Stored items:
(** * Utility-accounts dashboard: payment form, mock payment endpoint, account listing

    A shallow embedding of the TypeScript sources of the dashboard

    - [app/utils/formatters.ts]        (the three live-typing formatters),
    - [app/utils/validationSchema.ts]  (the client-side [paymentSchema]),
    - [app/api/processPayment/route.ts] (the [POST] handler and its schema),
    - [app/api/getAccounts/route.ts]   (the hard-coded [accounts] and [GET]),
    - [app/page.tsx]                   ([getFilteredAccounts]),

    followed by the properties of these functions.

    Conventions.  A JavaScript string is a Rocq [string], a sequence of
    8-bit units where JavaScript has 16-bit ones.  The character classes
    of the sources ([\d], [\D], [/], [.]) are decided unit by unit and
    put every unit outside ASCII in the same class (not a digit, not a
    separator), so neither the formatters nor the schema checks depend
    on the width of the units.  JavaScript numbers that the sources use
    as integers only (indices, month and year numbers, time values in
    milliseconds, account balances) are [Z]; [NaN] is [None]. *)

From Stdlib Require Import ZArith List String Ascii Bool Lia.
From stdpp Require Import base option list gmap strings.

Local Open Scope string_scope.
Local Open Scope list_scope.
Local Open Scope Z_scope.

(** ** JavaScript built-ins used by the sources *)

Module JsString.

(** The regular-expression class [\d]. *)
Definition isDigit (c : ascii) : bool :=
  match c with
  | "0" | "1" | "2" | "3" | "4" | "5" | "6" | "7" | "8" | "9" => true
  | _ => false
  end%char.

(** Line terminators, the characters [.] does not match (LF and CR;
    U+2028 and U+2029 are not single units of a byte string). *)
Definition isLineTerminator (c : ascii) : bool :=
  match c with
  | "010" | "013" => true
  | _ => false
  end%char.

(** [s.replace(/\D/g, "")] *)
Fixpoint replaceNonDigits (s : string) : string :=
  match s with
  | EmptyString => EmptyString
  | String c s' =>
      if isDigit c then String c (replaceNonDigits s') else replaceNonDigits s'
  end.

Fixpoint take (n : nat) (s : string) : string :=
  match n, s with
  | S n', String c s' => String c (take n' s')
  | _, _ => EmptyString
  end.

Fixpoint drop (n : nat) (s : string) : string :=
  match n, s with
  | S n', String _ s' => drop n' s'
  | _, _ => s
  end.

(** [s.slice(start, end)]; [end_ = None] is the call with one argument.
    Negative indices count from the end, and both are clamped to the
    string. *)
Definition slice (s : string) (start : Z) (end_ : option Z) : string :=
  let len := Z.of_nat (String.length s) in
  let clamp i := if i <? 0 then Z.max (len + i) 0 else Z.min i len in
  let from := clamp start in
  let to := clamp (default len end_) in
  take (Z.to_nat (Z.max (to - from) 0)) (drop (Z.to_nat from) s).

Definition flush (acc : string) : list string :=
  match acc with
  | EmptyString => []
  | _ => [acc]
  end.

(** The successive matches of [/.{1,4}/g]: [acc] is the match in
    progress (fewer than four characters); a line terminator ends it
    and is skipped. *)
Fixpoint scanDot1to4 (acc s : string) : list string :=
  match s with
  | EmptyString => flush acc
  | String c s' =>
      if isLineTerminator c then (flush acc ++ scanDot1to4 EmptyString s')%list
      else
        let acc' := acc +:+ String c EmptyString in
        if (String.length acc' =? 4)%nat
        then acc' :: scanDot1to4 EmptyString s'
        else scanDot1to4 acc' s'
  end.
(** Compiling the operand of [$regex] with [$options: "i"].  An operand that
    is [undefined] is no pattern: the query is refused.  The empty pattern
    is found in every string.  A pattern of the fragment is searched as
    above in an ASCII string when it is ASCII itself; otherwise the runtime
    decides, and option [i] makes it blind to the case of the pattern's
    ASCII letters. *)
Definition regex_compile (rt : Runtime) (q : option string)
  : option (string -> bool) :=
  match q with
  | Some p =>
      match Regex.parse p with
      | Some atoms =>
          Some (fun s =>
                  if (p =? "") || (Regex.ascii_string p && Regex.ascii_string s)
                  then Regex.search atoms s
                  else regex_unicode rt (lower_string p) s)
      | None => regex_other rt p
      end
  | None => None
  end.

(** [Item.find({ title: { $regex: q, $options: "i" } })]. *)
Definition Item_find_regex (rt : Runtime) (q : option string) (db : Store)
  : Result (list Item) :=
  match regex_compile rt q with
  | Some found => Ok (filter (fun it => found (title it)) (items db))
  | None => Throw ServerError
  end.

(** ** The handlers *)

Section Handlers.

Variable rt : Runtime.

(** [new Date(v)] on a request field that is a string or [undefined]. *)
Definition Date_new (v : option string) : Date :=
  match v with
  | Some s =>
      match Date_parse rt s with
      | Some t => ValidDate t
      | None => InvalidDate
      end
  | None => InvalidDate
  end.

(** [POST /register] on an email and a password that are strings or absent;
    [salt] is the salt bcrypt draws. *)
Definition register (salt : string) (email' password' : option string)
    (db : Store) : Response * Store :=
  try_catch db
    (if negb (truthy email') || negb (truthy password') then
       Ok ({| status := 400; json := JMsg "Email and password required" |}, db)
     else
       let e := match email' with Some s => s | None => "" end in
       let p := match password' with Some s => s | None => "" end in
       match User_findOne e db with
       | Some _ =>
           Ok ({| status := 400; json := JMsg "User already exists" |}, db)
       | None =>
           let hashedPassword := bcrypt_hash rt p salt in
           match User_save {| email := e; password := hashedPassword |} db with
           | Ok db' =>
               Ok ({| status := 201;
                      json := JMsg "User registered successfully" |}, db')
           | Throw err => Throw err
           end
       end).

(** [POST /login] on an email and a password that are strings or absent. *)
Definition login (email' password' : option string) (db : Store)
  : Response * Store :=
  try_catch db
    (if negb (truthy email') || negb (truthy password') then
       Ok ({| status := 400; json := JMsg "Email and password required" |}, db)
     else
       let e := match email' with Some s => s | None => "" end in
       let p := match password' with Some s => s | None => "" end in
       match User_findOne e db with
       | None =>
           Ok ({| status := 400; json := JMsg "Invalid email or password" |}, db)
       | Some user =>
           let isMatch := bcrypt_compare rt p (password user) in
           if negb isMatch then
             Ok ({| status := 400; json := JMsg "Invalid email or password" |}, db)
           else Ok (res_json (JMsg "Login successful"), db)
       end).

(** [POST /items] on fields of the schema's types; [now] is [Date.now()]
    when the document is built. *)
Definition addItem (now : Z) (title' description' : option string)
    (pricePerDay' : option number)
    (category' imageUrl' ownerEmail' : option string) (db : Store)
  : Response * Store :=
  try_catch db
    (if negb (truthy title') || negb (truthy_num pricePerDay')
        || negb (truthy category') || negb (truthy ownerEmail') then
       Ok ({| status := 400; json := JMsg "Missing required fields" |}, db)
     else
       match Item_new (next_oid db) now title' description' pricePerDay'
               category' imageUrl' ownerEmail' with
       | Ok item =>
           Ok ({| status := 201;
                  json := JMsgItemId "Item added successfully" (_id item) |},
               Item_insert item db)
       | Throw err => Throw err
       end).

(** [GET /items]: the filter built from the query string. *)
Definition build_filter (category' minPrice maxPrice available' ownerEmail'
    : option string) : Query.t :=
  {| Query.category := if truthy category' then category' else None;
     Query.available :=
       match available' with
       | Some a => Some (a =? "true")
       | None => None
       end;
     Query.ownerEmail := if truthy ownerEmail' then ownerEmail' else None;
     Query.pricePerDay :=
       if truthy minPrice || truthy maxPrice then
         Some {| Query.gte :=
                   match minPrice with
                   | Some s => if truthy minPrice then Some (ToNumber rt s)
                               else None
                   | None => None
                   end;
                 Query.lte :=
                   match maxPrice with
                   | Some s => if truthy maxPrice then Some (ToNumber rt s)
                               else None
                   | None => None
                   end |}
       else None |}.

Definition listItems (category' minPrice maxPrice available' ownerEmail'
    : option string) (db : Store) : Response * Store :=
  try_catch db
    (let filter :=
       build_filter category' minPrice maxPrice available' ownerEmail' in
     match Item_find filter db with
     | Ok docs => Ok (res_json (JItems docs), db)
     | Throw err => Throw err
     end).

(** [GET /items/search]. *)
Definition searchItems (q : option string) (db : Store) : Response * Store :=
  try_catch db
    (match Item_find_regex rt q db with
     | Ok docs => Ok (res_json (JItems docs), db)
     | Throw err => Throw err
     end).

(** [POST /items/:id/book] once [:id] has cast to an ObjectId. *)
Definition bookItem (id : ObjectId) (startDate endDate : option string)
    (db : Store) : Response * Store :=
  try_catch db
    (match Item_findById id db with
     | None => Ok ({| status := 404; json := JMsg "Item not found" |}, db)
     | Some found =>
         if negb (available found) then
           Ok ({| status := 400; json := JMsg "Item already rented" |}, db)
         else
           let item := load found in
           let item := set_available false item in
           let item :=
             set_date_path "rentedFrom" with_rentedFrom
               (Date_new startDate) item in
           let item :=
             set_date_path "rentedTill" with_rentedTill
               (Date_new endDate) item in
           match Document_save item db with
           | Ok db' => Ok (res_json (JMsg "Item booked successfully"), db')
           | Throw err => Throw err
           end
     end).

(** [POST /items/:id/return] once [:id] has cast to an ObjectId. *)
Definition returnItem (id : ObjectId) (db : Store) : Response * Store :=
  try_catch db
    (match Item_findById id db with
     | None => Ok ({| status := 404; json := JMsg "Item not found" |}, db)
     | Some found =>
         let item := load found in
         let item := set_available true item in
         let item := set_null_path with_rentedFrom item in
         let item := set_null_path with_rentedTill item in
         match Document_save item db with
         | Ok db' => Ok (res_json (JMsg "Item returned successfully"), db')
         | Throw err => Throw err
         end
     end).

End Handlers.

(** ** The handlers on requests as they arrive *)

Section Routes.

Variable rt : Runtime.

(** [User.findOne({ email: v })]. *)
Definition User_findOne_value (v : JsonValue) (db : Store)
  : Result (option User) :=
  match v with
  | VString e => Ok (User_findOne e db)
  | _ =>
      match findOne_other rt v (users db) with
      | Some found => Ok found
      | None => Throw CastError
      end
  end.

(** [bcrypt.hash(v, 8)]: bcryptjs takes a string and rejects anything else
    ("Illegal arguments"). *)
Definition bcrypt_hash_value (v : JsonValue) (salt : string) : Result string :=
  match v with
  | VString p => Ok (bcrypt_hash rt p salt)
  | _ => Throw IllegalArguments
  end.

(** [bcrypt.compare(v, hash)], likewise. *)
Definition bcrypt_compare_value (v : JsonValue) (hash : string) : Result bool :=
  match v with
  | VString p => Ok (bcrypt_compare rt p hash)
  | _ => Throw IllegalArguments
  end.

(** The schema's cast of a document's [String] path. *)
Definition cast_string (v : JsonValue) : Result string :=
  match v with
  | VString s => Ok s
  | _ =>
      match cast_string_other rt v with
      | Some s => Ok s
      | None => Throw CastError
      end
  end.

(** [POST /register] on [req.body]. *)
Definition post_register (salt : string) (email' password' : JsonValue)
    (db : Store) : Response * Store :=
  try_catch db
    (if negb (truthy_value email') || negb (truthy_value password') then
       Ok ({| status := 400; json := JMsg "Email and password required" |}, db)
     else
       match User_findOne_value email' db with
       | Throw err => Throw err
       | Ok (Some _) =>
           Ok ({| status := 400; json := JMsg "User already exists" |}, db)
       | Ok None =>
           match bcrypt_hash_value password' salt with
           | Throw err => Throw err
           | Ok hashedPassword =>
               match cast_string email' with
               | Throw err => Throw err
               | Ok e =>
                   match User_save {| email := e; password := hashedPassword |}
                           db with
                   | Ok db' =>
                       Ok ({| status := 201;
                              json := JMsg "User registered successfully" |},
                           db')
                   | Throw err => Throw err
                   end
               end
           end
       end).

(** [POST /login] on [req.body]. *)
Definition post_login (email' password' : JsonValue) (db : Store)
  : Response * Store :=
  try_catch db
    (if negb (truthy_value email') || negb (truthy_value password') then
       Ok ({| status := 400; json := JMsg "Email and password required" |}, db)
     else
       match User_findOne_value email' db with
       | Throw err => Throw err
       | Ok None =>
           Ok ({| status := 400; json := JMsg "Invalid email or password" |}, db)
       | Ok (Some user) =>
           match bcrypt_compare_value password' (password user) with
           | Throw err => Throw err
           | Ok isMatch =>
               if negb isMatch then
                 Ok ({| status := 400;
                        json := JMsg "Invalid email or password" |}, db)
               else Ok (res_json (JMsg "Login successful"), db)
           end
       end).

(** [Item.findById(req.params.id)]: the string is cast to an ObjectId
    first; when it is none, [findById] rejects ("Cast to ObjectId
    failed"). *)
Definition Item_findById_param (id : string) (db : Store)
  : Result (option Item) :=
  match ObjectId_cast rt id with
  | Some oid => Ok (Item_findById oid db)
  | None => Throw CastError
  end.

● Exercise details:
Please retype, with no changes, the lines that run from the first line of the entries to the line with "(the three live-typing", both ends included.

● Your response:
(** * Utility-accounts dashboard: payment form, mock payment endpoint, account listing

    A shallow embedding of the TypeScript sources of the dashboard

    - [app/utils/formatters.ts]        (the three live-typing formatters),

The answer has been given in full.